Each time, one of this question type specific prompts is concatenated to common prompts and a chunk to generate the final prompt to be sent to the model and get a testing-set record. In the below code snippet in testing_set_generation.py, propmt[j] refers to a question type specific prompt given above and chunk refers to the chunk that we want to generate our question based on.

prompt = prompts[j] + "You need to use the given text snippet to generate the question!!. You also need to generate an answer for your question. \
The given text snippet is: " + chunk + " Remember and be careful: each of the entries in the lists should be a string with quotation marks!! " + "You \
just give a python list of size 2 with question and its answer for the given chunk at the end. That is like ['a question', 'an answer to that question']. \
IT IS SOO IMPORTANT TO GIVE ME A LIST OF 2 STRINGS THAT IS QUESTION AND ANSWER!!!"
Complex Questions:

For Complex questions, we have a few variations. First of all, in order to generate a complex question we need to find one or more similar chunks to the chunk that we have. We should do a similarity search and we use Dense or Sparse search to find similar chunks. In our case, we either look for the most similar chunk or the most two similar chunks.

Dense Search

We do Dense Search by taking the embedding of our chunk and looking for the chunks that have similar embeddings.
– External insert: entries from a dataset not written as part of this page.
(* ===== verification/AuthIdentity.v ===== *)
(** * Identities and where they come from
    ([internal/auth/auth.go], [header.go], [oidc_identity.go], [reach.go])

    The shapes a principal, a group and a bearer credential must have, the
    identity a trusted proxy asserts, and the principals an identity provider
    can qualify. *)
From Stdlib Require Import ZArith Lia Ascii String.
From stdpp Require Import base gmap strings list.
From S2P Require Import Prelude GoStrings.
Local Open Scope Z_scope.

(** ** Constants and shapes *)

Inductive Mode := ModeOff | ModeOn.
Definition On (m : Mode) : bool := match m with ModeOn => true | ModeOff => false end.

Definition ParseMode (raw : string) : outcome string Mode :=
  if mem raw [""; "off"] then Done ModeOff
  else if String.eqb raw "on" then Done ModeOn
  else Fail raw.

Definition AdminPrincipal : string := "dolmen-admin".
Definition KeyPrefix : string := "dlm_".
Definition AdminKeySourceName : string := "admin-key".
Definition HeaderSourceName : string := "trusted-proxy".
Definition KeySourceName : string := "api-keys".
Definition OIDCSourceName : string := "oidc".
Definition DefaultMaxGroups : Z := 128.
Definition MinMaxGroups : Z := 1.
Definition MaxMaxGroups : Z := 1024.

Record Identity := MkIdentity { Principal : string; Groups : list string; Source : string }.
Definition no_identity : Identity := MkIdentity "" [] "".
Definition Identity_Empty (i : Identity) : bool := String.eqb (Principal i) "".

Definition byte_in (lo hi : Z) (c : ascii) : bool := in_range lo hi (byte_val c).

(** A pattern of the form [^[class]{lo,hi}$], with an ASCII class. *)
Definition shape (class : ascii → bool) (lo hi : Z) (s : string) : bool :=
  all_bytes class s && in_range lo hi (len s).

(** [[!-~]{1,256}] *)
Definition principalRe : string → bool := shape (byte_in 0x21 0x7E) 1 256.
(** [[\x21-\x2B\x2D-\x7E]{1,128}] *)
Definition group_byte (c : ascii) : bool := byte_in 0x21 0x2B c || byte_in 0x2D 0x7E c.
Definition groupRe : string → bool := shape group_byte 1 128.
(** [[A-Za-z0-9_-]] *)
Definition token_byte (c : ascii) : bool :=
  byte_in 65 90 c || byte_in 97 122 c || byte_in 48 57 c || Ascii.eqb c "_" || Ascii.eqb c "-".
Definition adminKeyRe : string → bool := shape token_byte 32 256.
Definition keyBodyRe : string → bool := shape token_byte 43 43.

Inductive key_error := AdminKeyPrefixed | AdminKeyShape.
Definition ValidateAdminKey (key : string) : outcome key_error () :=
  if has_prefix key KeyPrefix then Fail AdminKeyPrefixed
  else if negb (adminKeyRe key) then Fail AdminKeyShape
  else Done ().

Definition ValidateMaxGroups (n : Z) : bool := negb ((n <? MinMaxGroups) || (MaxMaxGroups <? n)).

Definition cut_prefix (s p : string) : option string :=
  if has_prefix s p then Some (str_drop (String.length p) s) else None.

Definition ValidateKeyShape (secret : string) : bool :=
  match cut_prefix secret KeyPrefix with Some body => keyBodyRe body | None => false end.

(** ** A request, as the sources read it *)

(** [strings.Split(s, ",")] of a header, the header's absence being "". *)
Record request := Request {
  rq_authorization : string; rq_principal : string; rq_groups : string; rq_peer : string }.

Section Sources.
Context {UT : UnicodeTables}.

Definition BearerToken (r : request) : option string :=
  let raw := rq_authorization r in
  if String.eqb raw "" then None
  else if (len raw <=? 7) || negb (equal_fold (str_take 7 raw) "bearer ") then None
  else Some (trim_space (str_drop 7 raw)).

(** [adminKeySource.Authenticate]; the comparison is in constant time. *)
Definition admin_authenticate (key : string) (r : request) : option Identity :=
  match BearerToken r with
  | Some token => if String.eqb token key then Some (MkIdentity AdminPrincipal [] AdminKeySourceName) else None
  | None => None
  end.

(** [parseGroups]: [seen] are the groups so far, also the output reversed. *)
Fixpoint parseGroups_loop (entries out : list string) (maxGroups : Z) : option (list string) :=
  match entries with
  | [] => Some out
  | entry :: entries =>
      let entry := trim_space entry in
      if String.eqb entry "" then parseGroups_loop entries out maxGroups
      else if negb (groupRe entry) then None
      else if mem entry out then parseGroups_loop entries out maxGroups
      else
        let out := out ++ [entry] in
        if maxGroups <? Z.of_nat (length out) then None
        else parseGroups_loop entries out maxGroups
  end.

Definition parseGroups (raw : string) (maxGroups : Z) : option (list string) :=
  if String.eqb raw "" then Some [] else parseGroups_loop (split raw ",") [] maxGroups.

(** [headerSource]: [contains] answers whether a configured range holds the
    peer's address, [None] when no range is configured. *)
Record headerSource := HeaderSource { h_trusted : option (string → bool); h_maxGroups : Z }.

Definition NewHeaderSource (trusted : option (string → bool)) (maxGroups : Z) : headerSource :=
  HeaderSource trusted (if maxGroups =? 0 then DefaultMaxGroups else maxGroups).

Definition header_authenticate (s : headerSource) (r : request) : option Identity :=
  match h_trusted s with
  | None => None
  | Some contains =>
      if negb (contains (rq_peer r)) then None
      else
        let principal := rq_principal r in
        if String.eqb principal "" then None
        else if negb (principalRe principal) || String.eqb principal AdminPrincipal then None
        else match parseGroups (rq_groups r) (h_maxGroups s) with
             | None => None
             | Some groups => Some (MkIdentity principal groups HeaderSourceName)
             end
  end.
End Sources.

(** ** Principals of an identity provider *)

Definition OIDCDigestLen : Z := 26.
Definition oidcQualifyPrefix : string := "oidc:v1:".

Inductive oidc_error := EmptyClaim | ClaimShape | ClaimReserved.

Definition QualifyOIDC (issuerDigest claim : string) : outcome oidc_error string :=
  if String.eqb claim "" then Fail EmptyClaim
  else
    let qualified := oidcQualifyPrefix +:+ issuerDigest +:+ ":" +:+ claim in
    if negb (principalRe qualified) then Fail ClaimShape
    else if String.eqb qualified AdminPrincipal then Fail ClaimReserved
    else Done qualified.

Definition QualifyOIDCGroup (issuerDigest claim : string) : outcome oidc_error string :=
  if String.eqb claim "" then Fail EmptyClaim
  else
    let qualified := oidcQualifyPrefix +:+ issuerDigest +:+ ":" +:+ claim in
    if negb (groupRe qualified) then Fail ClaimShape else Done qualified.

Definition IsOIDCQualified (id : string) : bool := has_prefix id oidcQualifyPrefix.

Definition OIDCIssuerOf (id : string) : option string :=
  match cut_prefix id oidcQualifyPrefix with
  | None => None
  | Some rest =>
      match cut rest ":" with
      | Some (digest, _) => if len digest =? OIDCDigestLen then Some digest else None
      | None => None
      end
  end.

(** ** [Reach]: which principals some enabled source could assert *)

Record Reach := MkReach { rc_Header : bool; rc_OIDC : bool; rc_OIDCIssuer : string }.

Definition PrincipalReachable (r : Reach) (id : string) : bool :=
  if rc_Header r then true
  else if rc_OIDC r then
    match OIDCIssuerOf id with Some digest => String.eqb digest (rc_OIDCIssuer r) | None => false end
  else false.

Definition Reach_Any (r : Reach) : bool := rc_Header r || rc_OIDC r.

(** ** Splitting and joining *)

Definition lacks (sep : ascii) (s : string) : Prop := any_byte (Ascii.eqb sep) s = false.

Lemma split_lacks sep s : lacks sep s → split s sep = [s].
Proof.
  unfold lacks. induction s as [|c s IH]; simpl; [done|].
  intros [Hc Hs]%orb_false_iff. rewrite Ascii.eqb_sym, Hc, IH by done. done.
Qed.

Lemma split_app sep w s : lacks sep w → split (w +:+ String sep s) sep = w :: split s sep.
Proof.
  unfold lacks. induction w as [|c w IH]; simpl.
  - by rewrite Ascii.eqb_refl.
  - intros [Hc Hs]%orb_false_iff. rewrite Ascii.eqb_sym, Hc, IH by done. done.
Qed.

(** [strings.Split] undoes [strings.Join] on parts without the separator. *)
Lemma split_join sep l :
  Forall (lacks sep) l → l ≠ [] → split (join (String sep "") l) sep = l.
Proof.
  induction 1 as [|w l Hw Hl IH]; [done|]. intros _. destruct l as [|w' l].
  - simpl. by apply split_lacks.
  - change (join (String sep "") (w :: w' :: l)) with (w +:+ String sep (join (String sep "") (w' :: l))).
    rewrite split_app by done. by rewrite IH.
Qed.

Lemma cut_app sep w s : lacks sep w → cut (w +:+ String sep s) sep = Some (w, s).
Proof.
  unfold lacks. induction w as [|c w IH]; simpl.
  - by rewrite Ascii.eqb_refl.
  - intros [Hc Hs]%orb_false_iff. rewrite Ascii.eqb_sym, Hc, IH by done. done.
Qed.

Lemma cut_prefix_app p s : cut_prefix (p +:+ s) p = Some s.
Proof.
  unfold cut_prefix. rewrite (proj2 (has_prefix_spec _ _)) by (by eexists). by rewrite str_drop_app.
Qed.

(** A group name has no comma and no byte outside the printable range. *)
Lemma groupRe_lacks g : groupRe g = true → lacks "," g.
Proof.
  unfold groupRe, shape, lacks. intros [Hb _]%andb_true_iff.
  induction g as [|c g IH]; cbn [any_byte all_bytes] in *; [done|]. apply andb_true_iff in Hb as [Hc Hg].
  rewrite IH, orb_false_r by done. apply Ascii.eqb_neq. intros <-. discriminate Hc.
Qed.

Lemma groupRe_nonempty g : groupRe g = true → g ≠ "".
Proof. intros H ->. done. Qed.

(** ** What [parseGroups] accepts *)

Lemma parseGroups_loop_ok {UT : UnicodeTables} entries out m groups :
  parseGroups_loop entries out m = Some groups →
  NoDup out → Forall (λ g, groupRe g = true) out → Z.of_nat (length out) ≤ m →
  NoDup groups ∧ Forall (λ g, groupRe g = true) groups ∧ Z.of_nat (length groups) ≤ m
  ∧ ∀ g, g ∈ groups ↔ g ∈ out ∨ g ≠ "" ∧ g ∈ map trim_space entries.
Proof.
  revert out. induction entries as [|e entries IH]; intros out; cbn [parseGroups_loop].
  { intros [= <-] ? ? ?. split_and!; [done..|]. set_solver. }
  destruct (String.eqb_spec (trim_space e) "") as [He|He].
  { intros H ? ? ?. destruct (IH _ H) as (? & ? & ? & Hin); [done..|]. split_and!; [done..|].
    intros g. rewrite Hin. simpl. rewrite elem_of_cons. naive_solver. }
  destruct (groupRe (trim_space e)) eqn:Hg; cbn [negb]; [|done].
  destruct (mem (trim_space e) out) eqn:Hm.
  { apply mem_spec in Hm. intros H ? ? ?. destruct (IH _ H) as (? & ? & ? & Hin); [done..|].
    split_and!; [done..|]. intros g. rewrite Hin. simpl. rewrite elem_of_cons. naive_solver. }
  assert (Hnew : trim_space e ∉ out) by (rewrite <-mem_spec; congruence).
  destruct (m <? _) eqn:Hlen; [done|]. apply Z.ltb_ge in Hlen.
  intros H Hnd Hall _. destruct (IH _ H) as (? & ? & ? & Hin); [|by apply Forall_app; auto|done|].
  { apply NoDup_app. split_and!; [done|set_solver|apply NoDup_singleton]. }
  split_and!; [done..|]. intros g. rewrite Hin, elem_of_app, list_elem_of_singleton. simpl.
  rewrite elem_of_cons. naive_solver.
Qed.

Lemma parseGroups_ok {UT : UnicodeTables} raw m groups :
  parseGroups raw m = Some groups → 0 ≤ m →
  NoDup groups ∧ Forall (λ g, groupRe g = true) groups ∧ Z.of_nat (length groups) ≤ m.
Proof.
  unfold parseGroups. destruct (String.eqb raw "").
  - intros [= <-] ?. split_and!; [constructor|constructor|done].
  - intros H Hm. apply parseGroups_loop_ok in H; [naive_solver|constructor|constructor|done].
Qed.

(** ** What the sources can yield *)

Lemma header_authenticate_ok {UT : UnicodeTables} s r id :
  header_authenticate s r = Some id →
  (∃ contains, h_trusted s = Some contains ∧ contains (rq_peer r) = true)
  ∧ principalRe (Principal id) = true ∧ Principal id ≠ AdminPrincipal ∧ Source id = HeaderSourceName
  ∧ parseGroups (rq_groups r) (h_maxGroups s) = Some (Groups id) ∧ Principal id = rq_principal r.
Proof.
  unfold header_authenticate. destruct (h_trusted s) as [contains|]; [|done].
  destruct (contains (rq_peer r)) eqn:Hc; cbn [negb]; [|done].
  destruct (String.eqb (rq_principal r) ""); [done|].
  destruct (_ || _) eqn:Hp; [done|]. apply orb_false_iff in Hp as [Hp%negb_false_iff Ha%String.eqb_neq].
  destruct (parseGroups _ _) eqn:Hg; [|done]. intros [= <-]. simpl. split_and!; eauto.
Qed.

Lemma QualifyOIDC_ok d c q :
  QualifyOIDC d c = Done q →
  q = oidcQualifyPrefix +:+ d +:+ ":" +:+ c ∧ principalRe q = true ∧ q ≠ AdminPrincipal ∧ c ≠ "".
Proof.
  unfold QualifyOIDC. destruct (String.eqb_spec c ""); [done|].
  destruct (principalRe _) eqn:Hp; cbn [negb]; [|done].
  destruct (String.eqb _ AdminPrincipal) eqn:Ha; [done|]. apply String.eqb_neq in Ha. by intros [= <-].
Qed.

Lemma OIDCIssuerOf_qualified d c :
  len d = OIDCDigestLen → lacks ":" d → OIDCIssuerOf (oidcQualifyPrefix +:+ d +:+ ":" +:+ c) = Some d.
Proof.
  intros Hd Hl. unfold OIDCIssuerOf. rewrite cut_prefix_app.
  change (":" +:+ c) with (String ":" c). rewrite cut_app by done. by rewrite Hd.
Qed.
In the below code snippet where we do the Dense Search, query_embedding_dense[0].tolist() is the embedding of our chunk and size is the number of similar chunks that we are looking for plus 1 (More on this later).

search_query_dense = {    
    "query": {
        "knn": {
            "embedding": {
                "vector": query_embedding_dense[0].tolist(),
                "k": size
            }
        }
    }
}
Sparse Search

We do Sparse Search by taking 1 keyword, 2 keywords or 3 keywords as our query and looking for the chunks that has similar content. In the below code snippet that is used for Sparse Search, query_sparse is the query, and the size is again the number of similar chunks that we are looking for plus 1.

search_query_sparse = {
    "query": {
        "match": {
            "chunk": query_sparse
        }
        },
    "size": size
}

We look for one more of the number of chunks we need. That is because of the fact that sometimes the chunk itself may be returned as a similar chunk. So, we handle it by taking one more similar chunk, and if none of the similar chunks is the chunk itself, we take the first one or two similar chunks (depending on how many similar chunks we are looking for), if one of the similar chunks is the chunk itself, we take the other chunk(s).

In the get_similar_chunks() function intesting_set_generation.py, we get the similar chunks and their properties, this is where we consider the case of similar chunk being the chunk itself using the below code snippet from the function;

if pmid_similar == pmid_original and chunk_id_similar == chunk_id_original: # if the found similar chunk is the chunk itself
    continue

So, by now, we have our similar chunks either from Dense Search or Sparse Search, and now we can create our prompt to be sent to our model for the generation of a Complex Question.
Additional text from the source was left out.